Your answer should show every line of the material below that includes "integers".

Data to process
• • • • •
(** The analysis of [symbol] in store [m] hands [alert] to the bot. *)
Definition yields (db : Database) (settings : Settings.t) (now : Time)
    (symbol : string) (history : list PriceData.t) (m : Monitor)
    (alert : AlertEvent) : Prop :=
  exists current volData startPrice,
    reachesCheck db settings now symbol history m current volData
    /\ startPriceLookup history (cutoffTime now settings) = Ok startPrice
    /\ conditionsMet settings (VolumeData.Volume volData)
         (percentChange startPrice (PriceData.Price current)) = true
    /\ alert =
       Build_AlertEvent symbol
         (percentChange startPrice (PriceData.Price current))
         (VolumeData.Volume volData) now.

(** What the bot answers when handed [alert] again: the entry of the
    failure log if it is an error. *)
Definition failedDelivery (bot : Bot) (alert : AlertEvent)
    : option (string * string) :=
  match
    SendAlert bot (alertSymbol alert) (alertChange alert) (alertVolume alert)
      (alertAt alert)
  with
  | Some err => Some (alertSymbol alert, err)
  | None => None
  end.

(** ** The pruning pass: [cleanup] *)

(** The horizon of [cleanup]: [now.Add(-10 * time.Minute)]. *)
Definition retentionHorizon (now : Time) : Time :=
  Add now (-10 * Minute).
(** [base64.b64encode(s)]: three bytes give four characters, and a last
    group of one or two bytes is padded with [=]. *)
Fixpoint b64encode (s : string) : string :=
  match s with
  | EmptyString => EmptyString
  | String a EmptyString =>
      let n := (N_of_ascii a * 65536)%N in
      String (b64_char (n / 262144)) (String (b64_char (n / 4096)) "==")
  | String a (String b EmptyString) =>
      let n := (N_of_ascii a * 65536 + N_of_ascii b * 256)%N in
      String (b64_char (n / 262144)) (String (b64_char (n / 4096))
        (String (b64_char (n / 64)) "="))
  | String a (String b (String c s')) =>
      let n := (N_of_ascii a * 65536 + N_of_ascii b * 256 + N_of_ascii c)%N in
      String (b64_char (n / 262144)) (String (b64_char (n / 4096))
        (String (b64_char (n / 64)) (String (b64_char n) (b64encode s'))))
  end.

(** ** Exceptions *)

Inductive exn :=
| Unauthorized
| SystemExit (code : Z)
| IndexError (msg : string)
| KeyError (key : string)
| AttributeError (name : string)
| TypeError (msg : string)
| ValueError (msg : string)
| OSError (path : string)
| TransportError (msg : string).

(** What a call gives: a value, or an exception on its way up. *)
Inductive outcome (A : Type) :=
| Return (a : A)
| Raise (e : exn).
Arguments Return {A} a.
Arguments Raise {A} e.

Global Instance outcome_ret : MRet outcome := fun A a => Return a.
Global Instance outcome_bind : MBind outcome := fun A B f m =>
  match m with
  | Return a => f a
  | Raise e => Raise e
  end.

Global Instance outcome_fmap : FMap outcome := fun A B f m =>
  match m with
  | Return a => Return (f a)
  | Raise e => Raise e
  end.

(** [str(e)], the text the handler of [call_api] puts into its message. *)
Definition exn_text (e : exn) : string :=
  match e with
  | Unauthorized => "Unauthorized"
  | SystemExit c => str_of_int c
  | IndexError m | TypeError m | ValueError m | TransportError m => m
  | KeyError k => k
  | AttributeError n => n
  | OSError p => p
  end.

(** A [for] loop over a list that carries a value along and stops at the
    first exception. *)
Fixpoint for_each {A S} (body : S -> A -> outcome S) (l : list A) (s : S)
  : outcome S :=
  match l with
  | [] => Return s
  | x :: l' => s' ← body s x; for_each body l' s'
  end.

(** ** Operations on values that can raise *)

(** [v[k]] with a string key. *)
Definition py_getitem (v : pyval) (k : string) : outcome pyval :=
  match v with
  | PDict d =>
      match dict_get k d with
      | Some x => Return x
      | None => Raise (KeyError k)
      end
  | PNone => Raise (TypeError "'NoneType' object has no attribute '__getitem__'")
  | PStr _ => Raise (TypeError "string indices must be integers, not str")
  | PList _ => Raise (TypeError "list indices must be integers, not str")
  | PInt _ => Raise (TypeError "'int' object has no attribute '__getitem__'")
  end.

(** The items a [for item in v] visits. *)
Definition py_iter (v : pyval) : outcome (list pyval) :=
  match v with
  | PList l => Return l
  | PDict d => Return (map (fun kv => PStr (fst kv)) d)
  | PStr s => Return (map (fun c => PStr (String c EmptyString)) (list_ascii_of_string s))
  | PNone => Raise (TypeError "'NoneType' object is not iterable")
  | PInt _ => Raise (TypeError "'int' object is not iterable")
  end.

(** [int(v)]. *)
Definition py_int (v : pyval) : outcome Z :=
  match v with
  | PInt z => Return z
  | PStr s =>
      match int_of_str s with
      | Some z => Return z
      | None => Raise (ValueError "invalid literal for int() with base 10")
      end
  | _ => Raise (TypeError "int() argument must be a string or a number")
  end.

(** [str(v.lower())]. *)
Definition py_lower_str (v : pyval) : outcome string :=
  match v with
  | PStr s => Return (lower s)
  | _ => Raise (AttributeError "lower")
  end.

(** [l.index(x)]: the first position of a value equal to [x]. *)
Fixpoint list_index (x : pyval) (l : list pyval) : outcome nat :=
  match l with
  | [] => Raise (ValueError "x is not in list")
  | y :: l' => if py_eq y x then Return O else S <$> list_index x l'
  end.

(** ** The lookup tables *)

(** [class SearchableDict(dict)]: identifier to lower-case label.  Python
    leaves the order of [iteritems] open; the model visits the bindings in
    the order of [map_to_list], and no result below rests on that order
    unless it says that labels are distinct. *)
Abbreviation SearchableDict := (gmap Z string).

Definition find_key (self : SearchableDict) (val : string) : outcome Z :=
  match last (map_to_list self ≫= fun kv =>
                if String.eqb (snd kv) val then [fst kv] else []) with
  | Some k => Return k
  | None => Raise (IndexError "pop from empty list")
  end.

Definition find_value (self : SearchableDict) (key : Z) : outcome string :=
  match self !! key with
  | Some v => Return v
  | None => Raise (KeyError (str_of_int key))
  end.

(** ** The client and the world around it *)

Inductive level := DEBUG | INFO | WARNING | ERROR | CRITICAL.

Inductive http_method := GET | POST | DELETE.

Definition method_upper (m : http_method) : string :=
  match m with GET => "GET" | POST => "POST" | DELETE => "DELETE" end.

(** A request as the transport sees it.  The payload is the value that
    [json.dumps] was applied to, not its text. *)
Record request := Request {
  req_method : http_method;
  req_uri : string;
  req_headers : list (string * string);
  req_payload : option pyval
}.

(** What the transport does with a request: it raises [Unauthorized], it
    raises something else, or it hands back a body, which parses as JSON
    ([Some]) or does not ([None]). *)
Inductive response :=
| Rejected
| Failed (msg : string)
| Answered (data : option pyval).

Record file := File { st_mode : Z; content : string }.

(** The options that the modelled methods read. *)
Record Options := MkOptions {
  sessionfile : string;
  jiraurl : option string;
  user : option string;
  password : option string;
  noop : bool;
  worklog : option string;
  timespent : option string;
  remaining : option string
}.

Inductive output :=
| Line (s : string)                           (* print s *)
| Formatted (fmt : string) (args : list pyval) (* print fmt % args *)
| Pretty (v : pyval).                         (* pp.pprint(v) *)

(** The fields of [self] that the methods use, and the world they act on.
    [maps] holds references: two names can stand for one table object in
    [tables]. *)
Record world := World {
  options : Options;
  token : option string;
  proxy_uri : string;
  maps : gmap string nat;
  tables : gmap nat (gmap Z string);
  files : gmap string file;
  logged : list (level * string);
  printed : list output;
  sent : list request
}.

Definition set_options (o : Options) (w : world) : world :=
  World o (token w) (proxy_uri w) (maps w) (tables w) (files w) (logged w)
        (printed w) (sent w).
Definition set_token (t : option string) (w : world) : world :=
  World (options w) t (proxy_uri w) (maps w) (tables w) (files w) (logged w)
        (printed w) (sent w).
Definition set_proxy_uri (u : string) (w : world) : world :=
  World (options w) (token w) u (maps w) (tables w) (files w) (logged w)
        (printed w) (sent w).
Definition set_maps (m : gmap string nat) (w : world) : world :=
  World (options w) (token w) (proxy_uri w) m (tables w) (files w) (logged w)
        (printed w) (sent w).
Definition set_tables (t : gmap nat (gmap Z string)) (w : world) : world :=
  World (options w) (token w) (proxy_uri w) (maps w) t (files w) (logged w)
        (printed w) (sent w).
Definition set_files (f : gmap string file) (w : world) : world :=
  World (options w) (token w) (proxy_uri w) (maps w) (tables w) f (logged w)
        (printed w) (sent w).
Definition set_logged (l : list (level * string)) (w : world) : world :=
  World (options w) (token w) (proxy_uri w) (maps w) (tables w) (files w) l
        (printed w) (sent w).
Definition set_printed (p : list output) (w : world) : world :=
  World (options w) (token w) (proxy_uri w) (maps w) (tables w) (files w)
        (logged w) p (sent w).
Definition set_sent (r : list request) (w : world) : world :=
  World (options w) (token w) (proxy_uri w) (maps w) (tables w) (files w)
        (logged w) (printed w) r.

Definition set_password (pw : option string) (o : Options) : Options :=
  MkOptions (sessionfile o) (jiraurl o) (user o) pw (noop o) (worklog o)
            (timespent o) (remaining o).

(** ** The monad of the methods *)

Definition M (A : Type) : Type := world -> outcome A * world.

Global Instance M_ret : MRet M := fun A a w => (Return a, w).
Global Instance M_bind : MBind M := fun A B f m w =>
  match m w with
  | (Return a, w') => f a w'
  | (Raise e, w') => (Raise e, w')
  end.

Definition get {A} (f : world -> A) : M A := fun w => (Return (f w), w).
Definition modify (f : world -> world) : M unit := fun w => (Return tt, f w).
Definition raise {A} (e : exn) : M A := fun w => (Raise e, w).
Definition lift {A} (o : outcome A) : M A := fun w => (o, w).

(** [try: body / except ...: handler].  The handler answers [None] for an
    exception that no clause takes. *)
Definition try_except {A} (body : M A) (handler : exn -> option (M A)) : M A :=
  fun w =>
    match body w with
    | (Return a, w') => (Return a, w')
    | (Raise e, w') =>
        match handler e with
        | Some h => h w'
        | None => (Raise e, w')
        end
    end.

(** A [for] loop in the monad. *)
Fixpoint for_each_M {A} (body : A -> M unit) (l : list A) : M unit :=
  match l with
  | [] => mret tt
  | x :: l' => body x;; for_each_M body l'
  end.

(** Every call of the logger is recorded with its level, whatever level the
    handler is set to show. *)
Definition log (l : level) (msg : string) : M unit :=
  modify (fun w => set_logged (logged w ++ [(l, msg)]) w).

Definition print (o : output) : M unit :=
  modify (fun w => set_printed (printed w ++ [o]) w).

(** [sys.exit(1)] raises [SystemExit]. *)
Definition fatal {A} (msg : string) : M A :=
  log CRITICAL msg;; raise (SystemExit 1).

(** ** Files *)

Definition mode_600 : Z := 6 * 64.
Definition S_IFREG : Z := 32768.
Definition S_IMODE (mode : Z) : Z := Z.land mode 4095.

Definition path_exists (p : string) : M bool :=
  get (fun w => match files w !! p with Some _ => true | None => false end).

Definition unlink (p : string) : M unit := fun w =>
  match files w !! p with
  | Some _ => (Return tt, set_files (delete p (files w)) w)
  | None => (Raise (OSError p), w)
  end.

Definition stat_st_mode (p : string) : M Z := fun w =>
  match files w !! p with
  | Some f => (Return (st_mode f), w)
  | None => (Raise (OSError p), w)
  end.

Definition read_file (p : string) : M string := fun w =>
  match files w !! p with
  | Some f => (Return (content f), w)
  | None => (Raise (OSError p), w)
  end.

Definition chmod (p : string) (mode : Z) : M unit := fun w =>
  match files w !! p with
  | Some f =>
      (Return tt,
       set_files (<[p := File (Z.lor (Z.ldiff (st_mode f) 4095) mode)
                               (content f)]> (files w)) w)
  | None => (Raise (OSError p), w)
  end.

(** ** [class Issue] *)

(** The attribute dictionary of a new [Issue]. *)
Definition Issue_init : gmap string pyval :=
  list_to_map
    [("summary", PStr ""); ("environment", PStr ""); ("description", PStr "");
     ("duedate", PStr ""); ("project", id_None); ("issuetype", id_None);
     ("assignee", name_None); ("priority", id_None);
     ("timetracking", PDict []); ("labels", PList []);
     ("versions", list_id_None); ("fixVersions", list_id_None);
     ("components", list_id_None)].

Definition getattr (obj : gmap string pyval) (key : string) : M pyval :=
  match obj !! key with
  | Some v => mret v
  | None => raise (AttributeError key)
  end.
• • • • •
Completed exercise
  | PStr _ => Raise (TypeError "string indices must be integers, not str")
  | PList _ => Raise (TypeError "list indices must be integers, not str")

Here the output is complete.